Debes terminar de leer el libro biográfico de Samuel de Champlain, fundador de la primera ciudad canadiense, Quebec.

Navegante y espía francés,

David Hackett Fisher realizó la portentosa investigación y fisgoneó en archivos inimaginables de Brouage, Paris, Londres, Quebec y Montreal.

No ha sido traducido al castellano. Champlain también incursionó territorios gringos y mexicas, en calidad de espía.

Lo hizo bajo el imperio español.

El libro de casi mil páginas: Le Rêve de Champlain.

La obra te obliga a sumergirte en los encuentros y desencuentros del navegante

 Des Sauvages: ou voyage de Samuel de Champlain (Salvajes o el viaje de Samuel de Champlain) te sorprende, al confirmar que fue un intelectual liberal y alentó el matrimonio entre nativos y europeos; respetó las diversas creencias religiosas y culturales de sus aliados algonquinos, hurones e iroqueses y llegó a suponer que, en la Nueva Francia, podría construirse una sociedad de iguales: cristianos, pacifistas y respetuosos de la ley y el orden.
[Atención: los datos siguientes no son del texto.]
Lemma cosine_quotient (diff t h : ndarray) :
  Np.norm t <> 0 -> Np.norm h <> 0 ->
  _compute_metric diff "cosine" (Some t) (Some h) =
  1 - Np.dot t h / (Np.norm t * Np.norm h).
Proof.
  intros Ht Hh. rewrite cosine_eq.
  destruct (Req_dec_T _ 0) as [He|_]; [|reflexivity].
  apply Rmult_integral in He. tauto.
Qed.

(** In exact arithmetic two identical non-zero vectors are at cosine
    distance 0.  On doubles the quotient is 1 only up to rounding. *)
Lemma cosine_identical_exact (diff t : ndarray) :
  Exists (fun x => x <> 0) t ->
  _compute_metric diff "cosine" (Some t) (Some t) = 0.
Proof.
  intros Hex. pose proof (exists_nonzero_norm t Hex) as Hn.
  rewrite (cosine_quotient diff t t Hn Hn), norm_sqr.
  assert (Np.dot t t <> 0) by (rewrite <- norm_sqr; nra).
  field. assumption.
Qed.

(** C7 (amended).  The cosine raw distance is 1 minus the dot product of
    the two hourly vectors over the product of their Euclidean norms; when
    a norm is zero the guard returns exactly 1 and nothing is divided; in
    particular a zero vector is at distance exactly 1 of any vector.
    (Two identical non-zero vectors are at distance 0 only up to
    rounding.) *)
Theorem cosine_distance (diff t h : ndarray) :
  let d := _compute_metric diff "cosine" (Some t) (Some h) in
  Np.norm t = sqrt (Np.sum (Np.square t)) /\
  (Np.norm t <> 0 -> Np.norm h <> 0 ->
   d = 1 - Np.dot t h / (Np.norm t * Np.norm h)) /\
  (Np.norm t = 0 \/ Np.norm h = 0 -> d = 1) /\
  (Forall (fun x => x = 0) t \/ Forall (fun x => x = 0) h -> d = 1).
Proof.
  cbv zeta. repeat split.
  - apply norm_euclidean.
  - apply cosine_quotient.
  - apply cosine_guard.
  - intros [Hz|Hz]; apply cosine_guard; [left|right]; now apply norm_zero_iff.
Qed.

Lemma cosine_distance_witness :
  _compute_metric [-3; -4] "cosine" (Some [0; 0]) (Some [3; 4]) = 1.
Proof.
  apply (cosine_distance [-3; -4] [0; 0] [3; 4]). left.
  repeat constructor.
Defined.

Section CosineOnDoubles.

Import Floats.

(** On doubles the cosine distance of the vector (1, 1) to itself is
    2^-52, not 0: the product of the two norms is sqrt(2) * sqrt(2) =
    2.0000000000000004. *)
Lemma cosine_identical_vectors_not_zero :
  F64.norm [1; 1]%float = 0x1.6a09e667f3bcdp+0%float /\
  F64.dot [1; 1]%float [1; 1]%float = 2%float /\
  F64._compute_metric (F64.sub [1; 1] [1; 1])%float "cosine"
                      (Some [1; 1]%float) (Some [1; 1]%float) = 0x1p-52%float /\
  PrimFloat.eqb 0x1p-52%float 0%float = false.
Proof. vm_compute. repeat split. Qed.

End CosineOnDoubles.

(** ** Lists, sorting and grouping *)

Section ListFacts.

Context {A B C : Type}.

Lemma map2_length (f : A -> B -> C) (xs : list A) (ys : list B) :
  List.length (Np.map2 f xs ys) = Nat.min (List.length xs) (List.length ys).
Proof.
  revert ys; induction xs as [|x xs IH]; intros [|y ys]; simpl; auto.
Qed.

Lemma map_map2 {D : Type} (g : C -> D) (f : A -> B -> C) (xs : list A) (ys : list B) :
  map g (Np.map2 f xs ys) = Np.map2 (fun x y => g (f x y)) xs ys.
Proof.
  revert ys; induction xs as [|x xs IH]; intros [|y ys]; simpl; auto.
  now rewrite IH.
Qed.

Lemma map2_left (k : A -> C) (xs : list A) (ys : list B) :
  List.length xs = List.length ys ->
  Np.map2 (fun x _ => k x) xs ys = map k xs.
Proof.
  revert ys; induction xs as [|x xs IH]; intros [|y ys]; simpl; try discriminate; auto.
  intros H; injection H as H. now rewrite IH.
Qed.

Lemma map2_right (k : B -> C) (xs : list A) (ys : list B) :
  List.length xs = List.length ys ->
  Np.map2 (fun _ y => k y) xs ys = map k ys.
Proof.
  revert ys; induction xs as [|x xs IH]; intros [|y ys]; simpl; try discriminate; auto.
  intros H; injection H as H. now rewrite IH.
Qed.

Lemma map2_In (f : A -> B -> C) (xs : list A) (ys : list B) (z : C) :
  In z (Np.map2 f xs ys) -> exists x y, In (x, y) (combine xs ys) /\ z = f x y.
Proof.
  revert ys; induction xs as [|x xs IH]; intros [|y ys]; simpl; try tauto.
  intros [<-|H].
  - exists x, y. auto.
  - destruct (IH _ H) as (x' & y' & Hin & ->). exists x', y'. auto.
Qed.

End ListFacts.

Section SortFacts.

Context {A : Type} (leb : A -> A -> bool).

Lemma insert_by_perm (x : A) (l : list A) :
  Permutation (insert_by leb x l) (x :: l).
Proof.
  induction l as [|y l IH]; simpl; [reflexivity|].
  destruct (leb x y); [reflexivity|].
  rewrite IH. apply perm_swap.
Qed.

Lemma sort_by_perm (l : list A) : Permutation (sort_by leb l) l.
Proof.
  induction l as [|x l IH]; simpl; [reflexivity|].
  rewrite insert_by_perm. now constructor.
Qed.

Lemma sort_by_length (l : list A) : List.length (sort_by leb l) = List.length l.
Proof. apply Permutation_length, sort_by_perm. Qed.

Lemma sort_by_In (l : list A) (x : A) : In x (sort_by leb l) <-> In x l.
Proof.
  split; apply Permutation_in; [|symmetry]; apply sort_by_perm.
Qed.

(** Sortedness for an order that is total and transitive on the elements
    of the list. *)
Variable P : A -> Prop.
Hypothesis leb_total : forall x y, P x -> P y -> leb x y = true \/ leb y x = true.
Hypothesis leb_trans :
  forall x y z, P x -> P y -> P z -> leb x y = true -> leb y z = true -> leb x z = true.

Lemma insert_by_Forall (Q : A -> Prop) (x : A) (l : list A) :
  Q x -> Forall Q l -> Forall Q (insert_by leb x l).
Proof.
  intros Hx Hl. rewrite Forall_forall in *. intros z Hz.
  apply (Permutation_in _ (insert_by_perm x l)) in Hz.
  destruct Hz as [<-|Hz]; auto.
Qed.

Let le' (x y : A) : Prop := leb x y = true.

Lemma insert_by_sorted (x : A) (l : list A) :
  P x -> Forall P l -> StronglySorted le' l ->
  StronglySorted le' (insert_by leb x l).
Proof.
  intros Hx Hl Hs. induction Hs as [|y l Hs IH Hy]; simpl.
  - repeat constructor.
  - inversion Hl as [|? ? Py Pl]; subst.
    destruct (leb x y) eqn:E.
    + constructor; [constructor; assumption|].
      constructor; [exact E|].
      rewrite Forall_forall in *. intros z Hz.
      apply (leb_trans x y z); auto. apply Hy, Hz.
    + constructor; [apply IH; assumption|].
      apply insert_by_Forall; [|assumption].
      destruct (leb_total x y Hx Py) as [H|H]; [congruence|exact H].
Qed.

Lemma sort_by_sorted (l : list A) :
  Forall P l -> StronglySorted le' (sort_by leb l).
Proof.
  induction 1 as [|x l Hx Hl IH]; simpl; [constructor|].
  apply insert_by_sorted; auto.
  rewrite Forall_forall in *. intros z Hz. apply Hl.
  now apply (sort_by_In l z).
Qed.

End SortFacts.

Lemma In_firstn {A : Type} (n : nat) (l : list A) (x : A) :
  In x (firstn n l) -> In x l.
Proof.
  revert n; induction l as [|y l IH]; intros [|n]; simpl; try tauto.
  intros [H|H]; [left; exact H|right; eapply IH; exact H].
Qed.

Lemma StronglySorted_firstn {A : Type} (R : A -> A -> Prop) (n : nat) (l : list A) :
  StronglySorted R l -> StronglySorted R (firstn n l).
Proof.
  intros Hs; revert n. induction Hs as [|x l Hs IH Hx]; intros [|n]; simpl;
    try constructor.
  - apply IH.
  - rewrite Forall_forall in *. intros z Hz. apply Hx.
    eapply In_firstn; exact Hz.
Qed.

(** ** Grouping and pass 1 *)

Lemma insert_key_In (d x : Z) (l : list Z) :
  In x (insert_key d l) <-> x = d \/ In x l.
Proof.
  induction l as [|y l IH]; simpl.
  - intuition.
  - destruct (Z.ltb_spec d y); [simpl; intuition|].
    destruct (Z.eqb_spec d y); simpl.
    + subst. intuition.
    + rewrite IH. intuition.
Qed.

Lemma group_keys_In (df : DataFrame) (d : Z) :
  In d (group_keys df) <-> In d (map date df).
Proof.
  unfold group_keys. induction df as [|r df IH]; simpl; [tauto|].
  rewrite insert_key_In, IH. intuition.
Qed.

Lemma sort_values_hour_length (df : DataFrame) :
  List.length (sort_values_hour df) = List.length df.
Proof. apply sort_by_length. Qed.

Lemma pass1_eq (metric : string) (fc : list string) (df_target df_hist : DataFrame) :
  pass1 metric fc (sort_values_hour df_target) df_hist =
  map (raw_row_of metric fc (sort_values_hour df_target) df_hist)
      (surviving_days df_target df_hist).
Proof.
  unfold pass1, groupby_date, surviving_days.
  induction (group_keys df_hist) as [|d l IH]; simpl; [reflexivity|].
  rewrite IH. rewrite !sort_values_hour_length. unfold hour_count.
  destruct (Nat.eqb _ _); reflexivity.
Qed.

Lemma surviving_days_In (df_target df_hist : DataFrame) (d : Z) :
  In d (surviving_days df_target df_hist) <->
  In d (map date df_hist) /\ hour_count d df_hist = List.length df_target.
Proof.
  unfold surviving_days. rewrite filter_In, group_keys_In, Nat.eqb_eq. tauto.
Qed.

(** The engine, with pass 1 in closed form. *)
Lemma find_like_days_eq (df_target df_hist : DataFrame) (fw : option dict)
    (fc : list string) (n : Z) (metric : string) :
  find_like_days df_target df_hist fw fc n metric =
  let cols := fst (resolve_features fw fc) in
  let weights := snd (resolve_features fw fc) in
  if (List.length df_target =? 0)%nat then
    ValueError "Target date has no hourly data"
  else
    match surviving_days df_target df_hist with
    | [] => ValueError "No historical days matched the target hours"
    | _ =>
        Ok (select_and_score n
              (scored_table weights cols
                 (map (raw_row_of metric cols (sort_values_hour df_target) df_hist)
                      (surviving_days df_target df_hist))))
    end.
Proof.
  unfold find_like_days. destruct (resolve_features fw fc) as [cols weights].
  cbv zeta. simpl fst; simpl snd.
  rewrite sort_values_hour_length, pass1_eq.
  destruct (Nat.eqb _ 0); [reflexivity|].
  destruct (surviving_days df_target df_hist); reflexivity.
Qed.

(** C6.  [find_like_days] raises its validation error exactly when the
    target day has no hourly row, or the historical pool is empty, or no
    historical day has the target's hour count; the call then yields the
    error alone and no result frame, and otherwise it yields a frame. *)
Theorem validation_error_iff (df_target df_hist : DataFrame) (fw : option dict)
    (fc : list string) (n : Z) (metric : string) :
  let failing :=
    List.length df_target = 0%nat \/ df_hist = [] \/
    (forall d, In d (map date df_hist) -> hour_count d df_hist <> List.length df_target) in
  ((exists msg, find_like_days df_target df_hist fw fc n metric = ValueError msg) <-> failing) /\
  (failing -> forall res, find_like_days df_target df_hist fw fc n metric <> Ok res) /\
  (~ failing -> exists res, find_like_days df_target df_hist fw fc n metric = Ok res).
Proof.
  cbv zeta.
  assert (Hno : df_hist = [] ->
                forall d, In d (map date df_hist) -> hour_count d df_hist <> List.length df_target).
  { intros -> d []. }
  assert (Hiff : (exists msg, find_like_days df_target df_hist fw fc n metric = ValueError msg) <->
                 (List.length df_target = 0%nat \/ df_hist = [] \/
                  (forall d, In d (map date df_hist) ->
                             hour_count d df_hist <> List.length df_target))).
  { rewrite find_like_days_eq. cbv zeta.
    destruct (Nat.eqb_spec (List.length df_target) 0) as [E|E].
    - split; [auto|]. intros _. eexists; reflexivity.
    - destruct (surviving_days df_target df_hist) as [|d l] eqn:Es.
      + split; [|intros _; eexists; reflexivity].
        intros _. right; right. intros d Hd Hc.
        assert (Hin : In d (surviving_days df_target df_hist))
          by (apply surviving_days_In; auto).
        rewrite Es in Hin. exact Hin.
      + split; [intros [msg Hm]; discriminate Hm|].
        intros [H|[H|H]]; [contradiction| |]; exfalso.
        * assert (Hin : In d (surviving_days df_target df_hist)) by (rewrite Es; left; auto).
          apply surviving_days_In in Hin. destruct Hin as [Hin _].
          rewrite H in Hin. exact Hin.
        * assert (Hin : In d (surviving_days df_target df_hist)) by (rewrite Es; left; auto).
          apply surviving_days_In in Hin. destruct Hin as [Hin Hc].
          exact (H d Hin Hc). }
  split; [exact Hiff|]. split.
  - intros Hf res Hr. apply Hiff in Hf. destruct Hf as [msg Hm].
    rewrite Hr in Hm. discriminate Hm.
  - intros Hnf.
    destruct (find_like_days df_target df_hist fw fc n metric) as [res|msg] eqn:E.
    + now exists res.
    + exfalso. apply Hnf, Hiff. now exists msg.
Qed.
Hackett aclara que llamar sauvages a los amerindios, significaba identificarlos como moradores de la foresta, no personas ignorantes, como pudiera creerse.

Tú piensas diferente.

Después de leer Des Sauvages: ou voyage de Samuel de Champlain compruebas que, el enviado del rey Enrique IV, tuvo comentarios desafortunados en contra los habitantes originales de Canadá.

Su propósito era someterlos y crear una nueva colonia francesa para comercializar pieles de castor, pescado —principalmente sardina—, plata y oro.

Sin embargo, no diezmó amerindios a la manera inglesa o estadounidense.

Su estadía en Tadoussac —la primera fortificación canadiense en territorio de Quebec— quedó consignada en sus memorias y mapas que elaboró con su propia mano.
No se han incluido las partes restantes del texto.